Europe midday: Shares pare morning losses but still in the red
European markets pared morning losses on Thursday after an early slump sparked by US Federal Reserve chairman Jerome Powell, who warned interest rates would rise aggressively until soaring inflation was tamed.
The pan European Stoxx 600 index was down 0.46% by late morning, having been down 1.14% in early deals. All major bourses were lower.
“Markets remain on the back foot as the latest comments from the Federal Reserve did little to assuage investor concerns," said Interactive Investor head of markets Richard Hunter.
"Indeed, there seems no end in sight in the immediate future for this situation to change. Comments from Fed Reserve Chair Powell made their position clear. Interest rates will continue to rise, and at an accelerated pace, until there is 'compelling evidence' that inflation is beginning to wane."
This in turn decreases the likelihood of a soft landing for the economy, which the Fed fully recognises.
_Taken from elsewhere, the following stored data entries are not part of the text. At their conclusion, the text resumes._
#[export] Instance ResourceNameMatches_proper :
  Proper (rules_equiv ==> eq ==> eq) ResourceNameMatches.
Proof.
  intros l k H q ? <-. unfold ResourceNameMatches. rewrite (simpleMatches_equiv l k) by done.
  apply nil_case, H.
Qed.
#[export] Instance UserGroupMatches_proper : Proper (rules_equiv ==> eq ==> eq) UserGroupMatches.
Proof.
  intros l k H q ? <-. unfold UserGroupMatches. rewrite (simpleMatches_equiv l k) by done.
  apply nil_case, H.
Qed.
#[export] Instance UserOrServiceAccountMatches_proper :
  Proper (rules_equiv ==> eq ==> eq ==> eq) UserOrServiceAccountMatches.
Proof.
  intros l k H sas ? <- u ? <-. unfold UserOrServiceAccountMatches.
  rewrite (simpleMatches_equiv l k) by done.
  destruct H as (_ & _ & Hn). destruct l, k, sas; try done;
    (discriminate (proj1 Hn eq_refl) || discriminate (proj2 Hn eq_refl)).
Qed.

(** ** What an entry says *)

Lemma entry_inverted v : entry (String "-" v) = MkMatcher true v.
Proof. done. Qed.

Lemma entry_value r : reverse (entry r) = false -> value (entry r) = r.
Proof. by destruct r as [|[[] [] [] [] [] [] [] []] v]. Qed.

Lemma entry_spelling r : reverse (entry r) = true -> r = String "-" (value (entry r)).
Proof. by destruct r as [|[[] [] [] [] [] [] [] []] v]. Qed.

Lemma elem_of_positives rules m :
  m ∈ positives rules <-> reverse m = false /\ value m ∈ rules /\ entry (value m) = m.
Proof.
  unfold positives. rewrite list_elem_of_filter, list_elem_of_fmap. split.
  - intros (Hr & x & -> & Hx). pose proof (entry_value x Hr) as Hv. rewrite Hv. auto.
  - intros (Hr & Hin & He). split; [done|]. by exists (value m).
Qed.

Lemma elem_of_negatives rules m :
  m ∈ negatives rules <-> reverse m = true /\ String "-" (value m) ∈ rules.
Proof.
  unfold negatives. rewrite list_elem_of_filter, list_elem_of_fmap. split.
  - intros (Hr & x & -> & Hx). pose proof (entry_spelling x Hr) as Hv. rewrite <- Hv. auto.
  - intros (Hr & Hin). split; [done|]. exists (String "-" (value m)). split; [|done].
    rewrite entry_inverted. destruct m; simpl in *. by subst.
Qed.

(** A list made of inverted entries only. *)
Definition all_inverted (rules : list string) : Prop := positives rules = [].

Definition all_inverted_dec rules : Decision (all_inverted rules).
Proof.
  unfold all_inverted. destruct (positives rules); [by left|by right].
Defined.

Lemma effective_inverted rules : all_inverted rules -> effective rules = negatives rules.
Proof. unfold all_inverted, effective. by intros ->. Qed.

Lemma effective_positive rules : ~ all_inverted rules -> effective rules = positives rules.
Proof. unfold all_inverted, effective. by destruct (positives rules). Qed.

Lemma matcher_match_true m q :
  matcher_match m q = true <-> if reverse m then value m <> q else value m = q.
Proof.
  unfold matcher_match. destruct (reverse m).
  - by rewrite negb_true_iff, bool_decide_eq_false.
  - apply bool_decide_eq_true.
Qed.

Lemma simpleMatches_single rules q :
  simpleMatches rules [q] [] = true <->
  MatchAll ∈ rules \/ (q ∈ rules /\ reverse (entry q) = false) \/
  (all_inverted rules /\ exists v, String "-" v ∈ rules /\ v <> q).
Proof.
  rewrite simpleMatches_accepts. unfold accepts.
  destruct (all_inverted_dec rules) as [Hi|Hi].
  - rewrite effective_inverted by done. setoid_rewrite elem_of_negatives. split.
    + intros [?|(m & (Hr & Hm) & [(q' & ->%list_elem_of_singleton & Hq)|(fn & Hfn & _)])];
        [by left| |by apply elem_of_nil in Hfn].
      right; right. apply matcher_match_true in Hq. rewrite Hr in Hq. eauto.
    + intros [?|[[Hq Hr]|(_ & v & Hv & Hne)]]; [by left| |].
      * assert (entry q ∈ positives rules) as Hp.
        { apply elem_of_positives. rewrite entry_value by done. auto. }
        rewrite Hi in Hp. by apply elem_of_nil in Hp.
      * right. exists (MkMatcher true v). split; [done|]. left. exists q.
        rewrite list_elem_of_singleton, matcher_match_true. done.
  - rewrite effective_positive by done. setoid_rewrite elem_of_positives. split.
    + intros [?|(m & (Hr & Hm & He) & [(q' & ->%list_elem_of_singleton & Hq)|(fn & Hfn & _)])];
        [by left| |by apply elem_of_nil in Hfn].
      right; left. apply matcher_match_true in Hq. rewrite Hr in Hq. subst q. by rewrite He.
    + intros [?|[[Hq Hr]|(? & _)]]; [by left| |done].
      right. exists (entry q). rewrite (entry_value q) by done. split; [done|].
      left. exists q. rewrite list_elem_of_singleton, matcher_match_true, Hr, entry_value by done.
      done.
Qed.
Of course, the central "bank is not attempting to induce a recession, but the outcome of its current stance is increasingly likely to provide one."
In economic news, business growth in the eurozone eased in June to a 16-month low as prices continued to surge and demand stalled, according to a survey released on Thursday.
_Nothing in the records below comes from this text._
Definition ValidateFlowControlConfiguration (schema : FlowControlSchemaConfiguration)
    (fldPath : Path) : result Empty_set ErrorList :=
  let numConfig := match fc_Exempt schema with Some _ => 1 | None => 0 end in
  let '(errs1, numConfig) := checkMaxRequestsInflight schema fldPath numConfig in
  let! errs2 := checkGlobalMaxRequestsInflight schema fldPath in
  let '(errs3, numConfig) := checkTokenBucket schema fldPath numConfig in
  let errs4 := checkGlobalTokenBucket schema fldPath in
  Ok (errs1 ++ errs2 ++ errs3 ++ errs4
      ++ err_if (numConfig =? 0)
           (MkFieldError Required fldPath "must specify a flow control type configuration")).

(** [field.Invalid] with the list of strategies printed in its detail. *)
Definition strategy_detail : string :=
  let quote := String (of_byte 34) "" in
  "valid value: must be of of [local globalAllocate globalCount " +:+ quote +:+ quote +:+ "]".

Definition valid_strategy (s : LimitStrategy) : bool :=
  bool_decide (s ∈ [LocalLimit; GlobalAllocateLimit; GlobalCountLimit; ""]).

(** The loop of [ValidateFlowControl] over the schemas from index [i]. *)
Fixpoint ValidateFlowControl_loop (flowControlFieldPath : Path) (i : nat)
    (schemas : list FlowControlSchema) (names : gset string)
    : result Empty_set (gset string * ErrorList) :=
  match schemas with
  | [] => Ok (names, [])
  | fs :: schemas' =>
      let here := Index flowControlFieldPath i in
      let '(names', errs0) :=
        if decide (fs_Name fs = "") then
          (names, [MkFieldError Required (Child here "name") (fs_Name fs)])
        else if decide (fs_Name fs ∈ names) then
          (names, [MkFieldError Duplicate (Child here "name") ""])
        else ({[fs_Name fs]} ∪ names, []) in
      let errs1 := err_if (negb (valid_strategy (fs_Strategy fs)))
        (MkFieldError Invalid (Child here "strategy") strategy_detail) in
      let! errs2 := ValidateFlowControlConfiguration (fs_Config fs) here in
      let! (names'', errs3) :=
        ValidateFlowControl_loop flowControlFieldPath (S i) schemas' names' in
      Ok (names'', errs0 ++ errs1 ++ errs2 ++ errs3)
  end.

Definition ValidateFlowControl (flowcontrol : FlowControl) (fldPath : Path)
    : result Empty_set (gset string * ErrorList) :=
  ValidateFlowControl_loop (Child fldPath "flowControlSchemas") 0 (Schemas flowcontrol) ∅.

Definition valid_log_mode (m : LogMode) : bool := bool_decide (m ∈ [LogOff; LogOn; ""]).

Definition ValidateLoggingConfig (logging : LoggingConfig) (fldPath : Path) : ErrorList :=
  err_if (negb (valid_log_mode (Mode logging)))
    (MkFieldError Invalid (Child fldPath "mode") "valid value: on or off").

Definition ValidateDispatchPolicy (upstreams flowControlSchemaNames : gset string)
    (policy : DispatchPolicy) (fldPath : Path) : ErrorList :=
  err_if (negb (bool_decide (dp_Strategy policy = RoundRobin)))
    (MkFieldError Invalid (Child fldPath "strategy") "")
  ++ mjoin (imap (fun j u =>
       err_if (negb (bool_decide (u ∈ upstreams)))
         (MkFieldError Invalid (Index (Child fldPath "upstreamSubset") j)
            "upstream subset endpoint must be present in servers")) (UpstreamSubset policy))
  ++ err_if (negb (bool_decide (FlowControlSchemaName policy = ""))
             && negb (bool_decide (FlowControlSchemaName policy ∈ flowControlSchemaNames)))
       (MkFieldError Invalid (Child fldPath "flowControlSchemaName")
          "policy's flowControlSchema name must be present in FlowControlShcemas")
  ++ err_if (bool_decide (Rules policy = []))
       (MkFieldError Required (Child fldPath "rules")
          "dispatch policy must supply at least one rule")
  ++ err_if (negb (valid_log_mode (dp_LogMode policy)))
       (MkFieldError Invalid (Child fldPath "mode") "valid value: on or off").

(** Declared beside the others; no caller in the repository. *)
Definition ValidateRule (rule : DispatchPolicyRule) (fldPath : Path) : ErrorList :=
  let errs := err_if (bool_decide (Verbs rule = []))
    (MkFieldError Required (Child fldPath "verbs") "verbs must contain at least one value") in
  match NonResourceURLs rule with
  | _ :: _ => errs
  | [] =>
      errs
      ++ err_if (bool_decide (APIGroups rule = []))
           (MkFieldError Required (Child fldPath "apiGroups")
              "resource rules must supply at least one api group")
      ++ err_if (bool_decide (Resources rule = []))
           (MkFieldError Required (Child fldPath "resources")
              "resource rules must supply at least one resource")
      ++ mjoin (imap (fun i r =>
           err_if (HasSuffix r "/*")
             (MkFieldError Required (Index (Child fldPath "resources") i)
                "rules must not match all subresources of resource")) (Resources rule))
  end.

Definition ValidateUpstreamClusterSpec `{ValidationDeps} (spec : UpstreamClusterSpec)
    (fldPath : Path) : result Empty_set ErrorList :=
  let '(upstreams, scheme, errs1) := ValidateServers (Servers spec) (Child fldPath "servers") in
  let errs2 := ValidateClientConfig scheme (spec_ClientConfig spec) (Child fldPath "clientConfig") in
  let errs3 := ValidateSecureServing (spec_SecureServing spec) (Child fldPath "secureServing") in
  let! (names, errs4) := ValidateFlowControl (spec_FlowControl spec) (Child fldPath "flowControl") in
  let errs5 := ValidateLoggingConfig (Logging spec) (Child fldPath "logging") in
  let errs6 := err_if (bool_decide (DispatchPolicies spec = []))
    (MkFieldError Required (Child fldPath "dispatchPolicies")
       "resource must supply at least one dispatch policy") in
  let errs7 := mjoin (imap (fun i policy =>
    ValidateDispatchPolicy upstreams names policy
      (Index (Child fldPath "dispatchPolicies") i)) (DispatchPolicies spec)) in
  Ok (errs1 ++ errs2 ++ errs3 ++ errs4 ++ errs5 ++ errs6 ++ errs7).

Definition ValidateUpstreamCluster `{ValidationDeps} (cluster : UpstreamCluster)
    : result Empty_set ErrorList :=
  let errs0 := ValidateObjectMeta cluster (NewPath "metadata") in
  let! errs1 := ValidateUpstreamClusterSpec (uc_Spec cluster) (NewPath "spec") in
  Ok (errs0 ++ errs1).

(** * What a clean verdict means *)

(** A flow control configuration that has exactly one kind, with sane
    numbers, and global limits at least the local ones. *)
Record config_ok (c : FlowControlSchemaConfiguration) : Prop := {
  ok_one : match fc_Exempt c, fc_MaxRequestsInflight c, fc_TokenBucket c with
           | Some _, None, None | None, Some _, None | None, None, Some _ => True
           | _, _, _ => False
           end;
  ok_max : forall m, fc_MaxRequestsInflight c = Some m -> 0 <= Max m;
  ok_tb : forall tb, fc_TokenBucket c = Some tb -> QPS tb <> 0 /\ QPS tb <= Burst tb;
  ok_gmax : forall g, fc_GlobalMaxRequestsInflight c = Some g ->
    exists m, fc_MaxRequestsInflight c = Some m /\ Max m <= Max g;
  ok_gtb : forall g, fc_GlobalTokenBucket c = Some g ->
    QPS g <> 0 /\ exists tb, fc_TokenBucket c = Some tb /\ QPS tb <= QPS g /\ Burst tb <= Burst g
}.

(** The schemas of a flow control: unique non-empty names, known strategies,
    good configurations. *)
Record schemas_ok (schemas : list FlowControlSchema) : Prop := {
  ok_names : NoDup (fs_Name <$> schemas);
  ok_schema : Forall (fun fs => fs_Name fs <> "" /\ valid_strategy (fs_Strategy fs) = true
                               /\ config_ok (fs_Config fs)) schemas
}.

Record policy_ok (spec : UpstreamClusterSpec) (p : DispatchPolicy) : Prop := {
  ok_strategy : dp_Strategy p = RoundRobin;
  ok_subset : forall u, u ∈ UpstreamSubset p -> u ∈ Endpoint <$> Servers spec;
  ok_schema_name : FlowControlSchemaName p = "" \/
    FlowControlSchemaName p ∈ fs_Name <$> Schemas (spec_FlowControl spec);
  ok_rules : Rules p <> [];
  ok_log : valid_log_mode (dp_LogMode p) = true
}.

(** All endpoints have one scheme, [http] or [https]. *)
Definition servers_ok (servers : list UpstreamClusterServer) (scheme : string) : Prop :=
  servers <> [] /\ (scheme = "http" \/ scheme = "https") /\
  Forall (fun s => getURLScheme (Endpoint s) = scheme) servers.

(** The client configuration: sane numbers; under https a way to trust the
    server and a way to authenticate; key pair and CA that parse. *)
Record client_ok `{ValidationDeps} (scheme : string) (c : ClientConfig) : Prop := {
  ok_numbers : 0 <= cc_QPS c /\ 0 <= cc_Burst c /\ 0 <= cc_QPSDivisor c /\
    (0 < cc_QPS c -> cc_QPS c <= cc_Burst c);
  ok_trust : scheme = "https" -> cc_Insecure c = true \/ cc_CAData c <> "";
  ok_auth : scheme = "https" ->
    (cc_KeyData c = "" <-> cc_CertData c = "") /\ (cc_KeyData c = "" -> cc_BearerToken c <> "");
  ok_pair : cc_KeyData c <> "" -> cc_CertData c <> "" ->
    X509KeyPair (cc_CertData c) (cc_KeyData c) = None;
  ok_ca : cc_CAData c <> "" -> ParseCertsPEM (cc_CAData c) = None
}.

Record serving_ok `{ValidationDeps} (s : SecureServing) : Prop := {
  ok_serving_pair : ss_CertData s <> "" -> ss_KeyData s <> "" ->
    X509KeyPair (ss_CertData s) (ss_KeyData s) = None;
  ok_client_ca : ss_ClientCAData s <> "" -> ParseCertsPEM (ss_ClientCAData s) = None
}.

(** A valid specification. *)
Record spec_ok `{ValidationDeps} (spec : UpstreamClusterSpec) : Prop := {
  ok_servers : exists scheme, servers_ok (Servers spec) scheme /\
    client_ok scheme (spec_ClientConfig spec);
  ok_serving : serving_ok (spec_SecureServing spec);
  ok_schemas : schemas_ok (Schemas (spec_FlowControl spec));
  ok_logging : valid_log_mode (Mode (Logging spec)) = true;
  ok_policies : DispatchPolicies spec <> [];
  ok_policy : Forall (policy_ok spec) (DispatchPolicies spec)
}.

(** * Lemmas *)

Lemma err_if_nil c e : err_if c e = [] <-> c = false.
Proof. by destruct c. Qed.

Lemma app_nil_iff {A} (l k : list A) : l ++ k = [] <-> l = [] /\ k = [].
Proof. destruct l; simpl; [tauto|]. split; [done|]. by intros [? _]. Qed.

Lemma mjoin_imap_nil {A B} (f : nat -> A -> list B) (l : list A) (P : A -> Prop) :
  (forall i x, f i x = [] <-> P x) -> mjoin (imap f l) = [] <-> Forall P l.
Proof.
  intros Hf. revert f Hf. induction l as [|x l IH]; intros f Hf; simpl.
  - split; [constructor|done].
  - rewrite app_nil_iff, Hf, Forall_cons. rewrite IH; [done|]. intros i y. apply Hf.
Qed.

Ltac errs_nil := rewrite ?app_nil_iff, ?err_if_nil, ?negb_false_iff, ?andb_false_iff,
  ?bool_decide_eq_true, ?bool_decide_eq_false, ?Z.ltb_ge, ?Z.eqb_neq.

Lemma result_Ok_inj {E A} (a b : A) : @Ok E A a = Ok b <-> a = b.
Proof. split; congruence. Qed.

Lemma checkMax_nil c p n errs k :
  0 <= n -> checkMaxRequestsInflight c p n = (errs, k) ->
  errs = [] <->
  (forall m, fc_MaxRequestsInflight c = Some m -> n = 0 /\ 0 <= Max m).
Proof.
  unfold checkMaxRequestsInflight. intros Hn.
  destruct (fc_MaxRequestsInflight c) as [m|]; [|naive_solver].
  destruct (Z.ltb_spec 0 n); intros [= <- <-].
  - split; [done|]. intros Hm. destruct (Hm m eq_refl). lia.
  - rewrite err_if_nil, Z.ltb_ge. split; [|naive_solver].
    intros Hm m' [= <-]. lia.
Qed.

Lemma checkGlobalMax_nil c p :
  checkGlobalMaxRequestsInflight c p = Ok [] <->
  (forall g, fc_GlobalMaxRequestsInflight c = Some g ->
     0 <= Max g /\ exists m, fc_MaxRequestsInflight c = Some m /\ Max m <= Max g).
Proof.
  unfold checkGlobalMaxRequestsInflight.
  destruct (fc_GlobalMaxRequestsInflight c) as [g|]; [|naive_solver].
  destruct (Z.ltb_spec (Max g) 0).
  - split; [destruct (fc_MaxRequestsInflight c); done|]. intros Hg.
    destruct (Hg g eq_refl). lia.
  - destruct (fc_MaxRequestsInflight c) as [m|]; simpl.
    + rewrite result_Ok_inj, err_if_nil, Z.ltb_ge. naive_solver.
    + split; [done|]. intros Hg. naive_solver.
Qed.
The S&P Global flash eurozone composite purchasing managers’ index - which measures activity in both the services and manufacturing sectors - fell to 51.9 from 54.8 in May, coming in below consensus expectations for a reading of 54.0.
A reading above 50.0 indicates expansion, while a reading below signals contraction.
In the UK, official data revealed the government borrowed more than forecast in May after a 70% surge in interest payments to service the national debt.
The budget deficit stood at £14bn, £2 billion higher than economists had predicted. Overall government spending was higher than the Office for Budget Responsibility predicted in March, and receipts lower.
In equity news, shares in Polymetal bucked the trend and were up, despite saying it was still struggling to establish new sales channels for silver bullion, resulting in lower cash-flow generation. However, gold sales from its Russian mines to Asian markets had returned to a regular schedule after a significant coronavirus-related slowdown in April and May.
Shares in European real estate investor Aroundtown fell after a downgrade to 'sell' by JP Morgan.
Shares in ecommerce group THG gained after Citi resumed coverage with a ‘buy’ rating and 220p price target.